We often find ourselves holding on tightest to the very things that are slipping away. Perhaps it is because, in their resistance, they show us our deepest longings. They seem to promise permanence in a world where everything is passing. A role we once grew into but now no longer fits. A bond whose warmth has faded but whose memory we cannot release. A dream that once shone bright but now feels heavy. We cling harder even as life whispers that it may be time to let go.

I remember a rainy evening in my college days. I had kept a battered notebook filled with poems I had written since childhood—scribbles born out of joy, confusion, and wonder. The ink had smudged, the pages were yellow, some words barely legible. Still, I treasured it. When rain seeped into my bag and ruined the last of its pages, I held the soggy bundle as if I had lost a part of myself. Only later, when I began writing fresh poems in a new notebook, did I realize it wasn’t those fragile pages that carried me forward—it was the act of writing itself. What I mourned was not the loss of paper, but the illusion that the past could be preserved forever.

Another time, a plant on my balcony began to wither. I watered it, trimmed it, whispered hope into its brittle branches, unwilling to accept that it had reached its end. My care turned into desperation. Months later, when I finally gave up and renewed the soil, a new sapling sprouted—quietly, unexpectedly. It reminded me that letting go of what has already lived its season makes space for something waiting to be born.

I also think of a teacher from one of our schools who wept through the day when demonetisation was announced. His wife had, over many years, saved her earnings in kitchen dabbas, slowly converting coins into ₹500 and ₹1000 notes. It was her silent fortress of security. When those notes were suddenly declared worthless, fear kept her from revealing it to anyone. By doing nothing, she lost everything. What vanished overnight was not only the money, but the fragile comfort of believing permanence could be tucked away in jars.

Looking back, I see how natural it is to cling. To hold on is to honor the love, the effort, the hope once poured into what now resists us. A failed venture is not only loss—it is the late nights, the trembling risks, the sparks of courage. A bond that dissolves still carries laughter, mornings shared, dreams once alive. Our grip, however desperate, often carries gratitude hidden inside it.

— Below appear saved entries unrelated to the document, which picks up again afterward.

(** The [recv] results for chunks that are waiting, none of them empty,
    and then nothing more for the moment. *)
Definition waiting (chunks : list string) : list recv_result :=
  map Chunk chunks ++ [Timeout].

(** Two answers to earlier requests are waiting, each a whole line;
    the answer to the next request comes after it. *)
Definition resync_client : Kanata :=
  connected_client
    (waiting [layer_name_reply "old"; layer_name_reply "older"]
     ++ [Chunk (layer_name_reply "base")]).

(** A client that has not connected yet. *)
Definition fresh_client (up : bool) (script : list recv_result) : Kanata :=
  {| _client := {| reachable := up; sent := []; incoming := script;
                   send_error := fun _ => false |};
     _buffer := "";
     _connected := false |}.

(** The request of [act_on_fake_key]. *)
Definition fake_key_request (name action : string) : json :=
  request "ActOnFakeKey" [("name", JString name); ("action", JString action)].

(** ** More notions for [Config] *)

(** A mouse position that [_validate] lets pass: one that counts as
    false, or a list of integers. *)
Definition set_mouse_passes (v : json) : Prop :=
  truthy v = false \/ (is_list v = true /\ all_of is_int v = true).

(** A layer that [_validate] lets pass: one that counts as false, or a
    text that is found in what the daemon gave as its layers. *)
Definition layer_passes (kanata_layers : json) (v : json) : Prop :=
  truthy v = false
  \/ exists l, v = JString l /\ str_in_json l kanata_layers = Ok true.

(** The rules [_validate] lets pass, for what the daemon gave as its
    layers. *)
Definition well_formed (kanata_layers : json) (rule : json) : Prop :=
  exists d,
    rule = JObject d
    /\ d <> []
    /\ (forall key, In key (dict_keys d) -> In key allowed_rule_keys)
    /\ (forall key, In key text_keys -> text_or_disabled (value_of d key) = true)
    /\ fake_key_passes (value_of d "fake_key")
    /\ set_mouse_passes (value_of d "set_mouse")
    /\ layer_passes kanata_layers (value_of d "layer").

(** The rule asks for a layer. *)
Definition has_layer (rule : json) : bool :=
  match rule with
  | JObject d => truthy (value_of d "layer")
  | _ => false
  end.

Yet life itself suggests another rhythm. The river does not grieve the pebble it cannot carry. The tree does not resist autumn when its leaves turn brittle. The sky does not hold the clouds that drift beyond its reach. What falls away does not leave emptiness, but creates space—space that waits for what is true, for what is ready to arrive.

Perhaps that is why loosening feels so difficult. To release is to step into silence, into the unknown. But it is in that silence the next music begins. When our hands finally open, it is not a loss—it is a return.

—

What is lost was never gone,
what we release makes room for dawn.
The hands that loosen learn to see,
what’s truly ours returns quietly.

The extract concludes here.